** Opening Information shown block **

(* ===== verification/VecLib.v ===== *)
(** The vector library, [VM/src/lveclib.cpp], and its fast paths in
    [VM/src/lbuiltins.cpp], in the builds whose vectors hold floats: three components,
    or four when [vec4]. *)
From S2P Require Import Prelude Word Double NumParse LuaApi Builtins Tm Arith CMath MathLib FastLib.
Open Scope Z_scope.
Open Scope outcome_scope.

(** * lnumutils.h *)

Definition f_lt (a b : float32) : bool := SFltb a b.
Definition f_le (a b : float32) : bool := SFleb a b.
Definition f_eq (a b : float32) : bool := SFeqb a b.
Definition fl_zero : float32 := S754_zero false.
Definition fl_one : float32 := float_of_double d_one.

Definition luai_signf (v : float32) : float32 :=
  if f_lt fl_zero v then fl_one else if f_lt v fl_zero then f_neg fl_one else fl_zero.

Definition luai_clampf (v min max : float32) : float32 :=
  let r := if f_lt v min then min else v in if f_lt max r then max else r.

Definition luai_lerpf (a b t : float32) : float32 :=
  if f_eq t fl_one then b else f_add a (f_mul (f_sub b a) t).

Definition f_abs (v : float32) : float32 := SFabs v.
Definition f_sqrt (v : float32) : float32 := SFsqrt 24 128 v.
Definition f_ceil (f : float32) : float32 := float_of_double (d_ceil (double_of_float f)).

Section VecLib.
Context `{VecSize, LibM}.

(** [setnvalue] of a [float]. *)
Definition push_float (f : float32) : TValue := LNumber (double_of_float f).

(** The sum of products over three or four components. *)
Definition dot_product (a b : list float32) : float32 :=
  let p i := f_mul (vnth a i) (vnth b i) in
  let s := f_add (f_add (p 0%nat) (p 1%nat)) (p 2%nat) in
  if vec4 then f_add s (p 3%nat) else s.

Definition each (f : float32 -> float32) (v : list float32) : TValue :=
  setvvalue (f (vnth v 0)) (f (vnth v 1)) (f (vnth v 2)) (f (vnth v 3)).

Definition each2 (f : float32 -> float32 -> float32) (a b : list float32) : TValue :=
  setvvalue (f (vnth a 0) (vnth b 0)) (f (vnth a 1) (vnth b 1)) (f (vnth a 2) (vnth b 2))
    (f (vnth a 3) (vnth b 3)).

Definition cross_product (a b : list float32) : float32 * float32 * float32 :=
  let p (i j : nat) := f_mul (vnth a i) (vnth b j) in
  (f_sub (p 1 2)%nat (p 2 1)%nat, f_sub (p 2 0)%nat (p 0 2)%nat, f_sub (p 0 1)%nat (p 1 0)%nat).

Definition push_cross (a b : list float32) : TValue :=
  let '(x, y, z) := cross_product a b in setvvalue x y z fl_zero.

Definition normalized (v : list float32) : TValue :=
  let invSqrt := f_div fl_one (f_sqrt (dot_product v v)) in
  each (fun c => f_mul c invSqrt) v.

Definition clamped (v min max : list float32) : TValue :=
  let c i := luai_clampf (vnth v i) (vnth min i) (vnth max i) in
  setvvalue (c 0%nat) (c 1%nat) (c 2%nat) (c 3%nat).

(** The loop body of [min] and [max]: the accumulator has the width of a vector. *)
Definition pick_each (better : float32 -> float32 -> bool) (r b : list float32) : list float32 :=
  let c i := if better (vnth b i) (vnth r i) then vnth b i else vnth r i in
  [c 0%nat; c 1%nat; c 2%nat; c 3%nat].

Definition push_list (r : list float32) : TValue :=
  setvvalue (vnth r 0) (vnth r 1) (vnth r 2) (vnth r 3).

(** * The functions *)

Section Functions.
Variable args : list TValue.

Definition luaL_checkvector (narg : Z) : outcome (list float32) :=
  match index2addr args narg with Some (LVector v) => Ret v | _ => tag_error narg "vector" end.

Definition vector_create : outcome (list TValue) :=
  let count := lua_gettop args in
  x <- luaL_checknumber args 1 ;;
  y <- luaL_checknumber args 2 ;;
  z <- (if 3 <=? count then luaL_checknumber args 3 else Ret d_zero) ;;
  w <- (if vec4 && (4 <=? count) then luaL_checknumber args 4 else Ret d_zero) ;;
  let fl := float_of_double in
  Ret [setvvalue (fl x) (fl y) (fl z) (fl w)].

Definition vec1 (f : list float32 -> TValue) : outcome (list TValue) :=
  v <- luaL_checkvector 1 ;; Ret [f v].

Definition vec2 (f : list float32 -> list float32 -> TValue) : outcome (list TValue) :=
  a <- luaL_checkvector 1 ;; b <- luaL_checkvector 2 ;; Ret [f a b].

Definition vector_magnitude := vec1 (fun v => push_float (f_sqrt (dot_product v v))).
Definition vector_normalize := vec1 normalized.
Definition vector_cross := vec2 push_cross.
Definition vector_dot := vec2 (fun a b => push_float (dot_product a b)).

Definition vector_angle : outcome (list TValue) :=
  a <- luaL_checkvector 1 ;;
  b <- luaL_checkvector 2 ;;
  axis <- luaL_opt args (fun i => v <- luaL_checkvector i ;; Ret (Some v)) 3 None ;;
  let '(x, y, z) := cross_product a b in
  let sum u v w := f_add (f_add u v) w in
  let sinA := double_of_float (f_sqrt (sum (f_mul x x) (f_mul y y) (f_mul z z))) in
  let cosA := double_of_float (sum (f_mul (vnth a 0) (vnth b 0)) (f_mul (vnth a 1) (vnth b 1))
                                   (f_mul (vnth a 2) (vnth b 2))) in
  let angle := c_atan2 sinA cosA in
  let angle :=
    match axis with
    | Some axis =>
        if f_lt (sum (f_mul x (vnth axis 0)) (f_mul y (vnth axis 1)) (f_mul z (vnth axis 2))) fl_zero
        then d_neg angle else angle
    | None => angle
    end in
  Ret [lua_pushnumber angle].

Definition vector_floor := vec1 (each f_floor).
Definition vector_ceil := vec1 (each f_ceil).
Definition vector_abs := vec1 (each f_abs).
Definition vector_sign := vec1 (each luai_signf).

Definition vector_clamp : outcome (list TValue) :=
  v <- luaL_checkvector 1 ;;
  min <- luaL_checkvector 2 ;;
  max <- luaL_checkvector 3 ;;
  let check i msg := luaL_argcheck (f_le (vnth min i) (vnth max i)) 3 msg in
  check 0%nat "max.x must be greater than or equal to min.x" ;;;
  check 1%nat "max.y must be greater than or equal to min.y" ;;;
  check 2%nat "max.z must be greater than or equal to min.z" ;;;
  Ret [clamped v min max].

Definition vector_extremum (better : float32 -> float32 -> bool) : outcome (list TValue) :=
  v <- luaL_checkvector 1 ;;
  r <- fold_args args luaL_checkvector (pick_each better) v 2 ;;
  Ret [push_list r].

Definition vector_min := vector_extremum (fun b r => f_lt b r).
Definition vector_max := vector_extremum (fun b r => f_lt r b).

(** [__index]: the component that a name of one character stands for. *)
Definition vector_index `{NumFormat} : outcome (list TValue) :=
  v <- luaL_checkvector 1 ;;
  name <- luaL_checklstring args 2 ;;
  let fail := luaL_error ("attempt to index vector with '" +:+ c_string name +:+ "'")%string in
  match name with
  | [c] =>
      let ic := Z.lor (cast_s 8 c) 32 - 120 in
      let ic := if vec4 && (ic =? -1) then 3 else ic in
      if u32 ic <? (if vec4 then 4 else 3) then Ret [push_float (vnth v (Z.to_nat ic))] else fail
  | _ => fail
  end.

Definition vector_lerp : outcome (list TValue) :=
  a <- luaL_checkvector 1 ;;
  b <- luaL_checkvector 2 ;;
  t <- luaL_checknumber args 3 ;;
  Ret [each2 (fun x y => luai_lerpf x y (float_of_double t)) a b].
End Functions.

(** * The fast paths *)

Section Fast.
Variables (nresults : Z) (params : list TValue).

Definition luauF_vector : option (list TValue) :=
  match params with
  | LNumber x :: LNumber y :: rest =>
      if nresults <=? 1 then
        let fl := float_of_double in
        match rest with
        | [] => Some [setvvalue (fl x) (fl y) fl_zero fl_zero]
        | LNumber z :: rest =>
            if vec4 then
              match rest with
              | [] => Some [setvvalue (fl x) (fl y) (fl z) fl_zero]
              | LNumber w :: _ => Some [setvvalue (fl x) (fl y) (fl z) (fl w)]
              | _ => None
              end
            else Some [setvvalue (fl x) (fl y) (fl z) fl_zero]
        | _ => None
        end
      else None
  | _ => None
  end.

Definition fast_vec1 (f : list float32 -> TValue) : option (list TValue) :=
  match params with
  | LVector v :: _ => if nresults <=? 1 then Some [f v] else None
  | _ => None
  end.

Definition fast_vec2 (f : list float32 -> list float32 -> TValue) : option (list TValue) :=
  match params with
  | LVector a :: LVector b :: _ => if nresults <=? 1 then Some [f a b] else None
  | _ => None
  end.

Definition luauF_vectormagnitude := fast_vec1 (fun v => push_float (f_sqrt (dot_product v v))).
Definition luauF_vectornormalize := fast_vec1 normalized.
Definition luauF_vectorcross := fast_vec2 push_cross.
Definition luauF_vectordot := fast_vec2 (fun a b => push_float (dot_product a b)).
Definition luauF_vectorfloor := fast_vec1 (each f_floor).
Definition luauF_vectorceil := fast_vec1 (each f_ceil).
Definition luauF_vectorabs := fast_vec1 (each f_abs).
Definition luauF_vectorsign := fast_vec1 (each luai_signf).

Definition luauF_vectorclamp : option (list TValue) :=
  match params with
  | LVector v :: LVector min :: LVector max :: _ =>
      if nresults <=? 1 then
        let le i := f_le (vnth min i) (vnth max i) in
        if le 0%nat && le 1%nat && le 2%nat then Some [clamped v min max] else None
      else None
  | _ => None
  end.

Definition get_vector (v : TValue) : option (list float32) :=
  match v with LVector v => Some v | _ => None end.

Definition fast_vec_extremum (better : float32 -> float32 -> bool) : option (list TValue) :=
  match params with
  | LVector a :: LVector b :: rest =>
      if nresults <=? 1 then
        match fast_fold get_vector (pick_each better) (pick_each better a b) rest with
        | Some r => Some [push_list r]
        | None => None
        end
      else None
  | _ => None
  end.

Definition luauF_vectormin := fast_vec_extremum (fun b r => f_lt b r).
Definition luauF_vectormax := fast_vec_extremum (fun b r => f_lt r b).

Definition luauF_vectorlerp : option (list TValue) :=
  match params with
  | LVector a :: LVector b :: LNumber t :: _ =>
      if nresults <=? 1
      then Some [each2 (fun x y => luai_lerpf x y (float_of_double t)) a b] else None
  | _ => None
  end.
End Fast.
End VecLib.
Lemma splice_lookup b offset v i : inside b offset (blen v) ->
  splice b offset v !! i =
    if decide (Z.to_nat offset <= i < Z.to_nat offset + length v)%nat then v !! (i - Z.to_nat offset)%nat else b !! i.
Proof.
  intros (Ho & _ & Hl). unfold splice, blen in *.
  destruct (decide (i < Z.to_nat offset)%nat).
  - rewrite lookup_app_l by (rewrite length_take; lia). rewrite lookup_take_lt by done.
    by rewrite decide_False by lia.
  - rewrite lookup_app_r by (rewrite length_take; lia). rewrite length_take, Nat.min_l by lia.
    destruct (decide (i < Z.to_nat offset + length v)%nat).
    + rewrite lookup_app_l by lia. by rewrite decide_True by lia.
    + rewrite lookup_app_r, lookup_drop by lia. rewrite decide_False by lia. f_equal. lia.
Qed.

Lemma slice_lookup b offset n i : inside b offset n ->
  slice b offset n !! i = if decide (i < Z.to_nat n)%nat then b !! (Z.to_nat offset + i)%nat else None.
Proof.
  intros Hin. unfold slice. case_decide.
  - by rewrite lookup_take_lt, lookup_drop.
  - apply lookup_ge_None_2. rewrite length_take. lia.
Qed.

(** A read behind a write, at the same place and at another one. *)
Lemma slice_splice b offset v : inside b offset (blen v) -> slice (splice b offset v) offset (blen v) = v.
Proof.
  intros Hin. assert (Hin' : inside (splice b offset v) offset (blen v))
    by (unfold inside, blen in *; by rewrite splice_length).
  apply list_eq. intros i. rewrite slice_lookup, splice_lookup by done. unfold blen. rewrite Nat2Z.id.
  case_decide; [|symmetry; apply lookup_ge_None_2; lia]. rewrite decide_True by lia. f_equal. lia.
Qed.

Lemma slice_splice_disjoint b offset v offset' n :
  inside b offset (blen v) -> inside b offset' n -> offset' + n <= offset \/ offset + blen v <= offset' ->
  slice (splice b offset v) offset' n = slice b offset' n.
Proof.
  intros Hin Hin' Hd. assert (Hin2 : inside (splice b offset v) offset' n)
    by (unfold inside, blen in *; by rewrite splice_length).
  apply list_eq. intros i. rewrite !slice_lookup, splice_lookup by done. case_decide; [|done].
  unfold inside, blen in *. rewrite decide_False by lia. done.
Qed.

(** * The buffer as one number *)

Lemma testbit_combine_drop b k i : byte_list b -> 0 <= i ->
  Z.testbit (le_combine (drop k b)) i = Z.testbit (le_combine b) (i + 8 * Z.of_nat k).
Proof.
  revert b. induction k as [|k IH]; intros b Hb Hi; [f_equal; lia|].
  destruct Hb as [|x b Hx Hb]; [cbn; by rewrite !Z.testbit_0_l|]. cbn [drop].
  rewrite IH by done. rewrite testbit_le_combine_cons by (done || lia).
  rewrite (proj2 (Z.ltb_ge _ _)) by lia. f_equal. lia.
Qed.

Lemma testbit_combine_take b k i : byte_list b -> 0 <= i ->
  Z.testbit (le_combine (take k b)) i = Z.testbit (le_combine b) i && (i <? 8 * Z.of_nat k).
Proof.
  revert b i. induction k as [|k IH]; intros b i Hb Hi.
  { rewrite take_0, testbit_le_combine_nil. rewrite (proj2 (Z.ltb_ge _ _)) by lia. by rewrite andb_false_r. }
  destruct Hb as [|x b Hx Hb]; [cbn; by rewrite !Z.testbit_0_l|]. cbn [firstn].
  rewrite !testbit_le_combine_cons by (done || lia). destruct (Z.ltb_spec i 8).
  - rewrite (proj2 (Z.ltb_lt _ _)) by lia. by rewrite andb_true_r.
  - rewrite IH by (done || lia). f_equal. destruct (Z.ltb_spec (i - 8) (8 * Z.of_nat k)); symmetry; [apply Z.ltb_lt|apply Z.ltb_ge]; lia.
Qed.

** Closing Information shown block **

What you give back must be the stretch above, starting at the line with "if f_lt fl_zero" and ending at the line with "Definition clamped (v", copied exactly.

**Output for this task**
  if f_lt fl_zero v then fl_one else if f_lt v fl_zero then f_neg fl_one else fl_zero.

Definition luai_clampf (v min max : float32) : float32 :=
  let r := if f_lt v min then min else v in if f_lt max r then max else r.

Definition luai_lerpf (a b t : float32) : float32 :=
  if f_eq t fl_one then b else f_add a (f_mul (f_sub b a) t).

Definition f_abs (v : float32) : float32 := SFabs v.
Definition f_sqrt (v : float32) : float32 := SFsqrt 24 128 v.
Definition f_ceil (f : float32) : float32 := float_of_double (d_ceil (double_of_float f)).

Section VecLib.
Context `{VecSize, LibM}.

(** [setnvalue] of a [float]. *)
Definition push_float (f : float32) : TValue := LNumber (double_of_float f).

(** The sum of products over three or four components. *)
Definition dot_product (a b : list float32) : float32 :=
  let p i := f_mul (vnth a i) (vnth b i) in
  let s := f_add (f_add (p 0%nat) (p 1%nat)) (p 2%nat) in
  if vec4 then f_add s (p 3%nat) else s.

Definition each (f : float32 -> float32) (v : list float32) : TValue :=
  setvvalue (f (vnth v 0)) (f (vnth v 1)) (f (vnth v 2)) (f (vnth v 3)).

Definition each2 (f : float32 -> float32 -> float32) (a b : list float32) : TValue :=
  setvvalue (f (vnth a 0) (vnth b 0)) (f (vnth a 1) (vnth b 1)) (f (vnth a 2) (vnth b 2))
    (f (vnth a 3) (vnth b 3)).

Definition cross_product (a b : list float32) : float32 * float32 * float32 :=
  let p (i j : nat) := f_mul (vnth a i) (vnth b j) in
  (f_sub (p 1 2)%nat (p 2 1)%nat, f_sub (p 2 0)%nat (p 0 2)%nat, f_sub (p 0 1)%nat (p 1 0)%nat).

Definition push_cross (a b : list float32) : TValue :=
  let '(x, y, z) := cross_product a b in setvvalue x y z fl_zero.

Definition normalized (v : list float32) : TValue :=
  let invSqrt := f_div fl_one (f_sqrt (dot_product v v)) in
  each (fun c => f_mul c invSqrt) v.

Definition clamped (v min max : list float32) : TValue :=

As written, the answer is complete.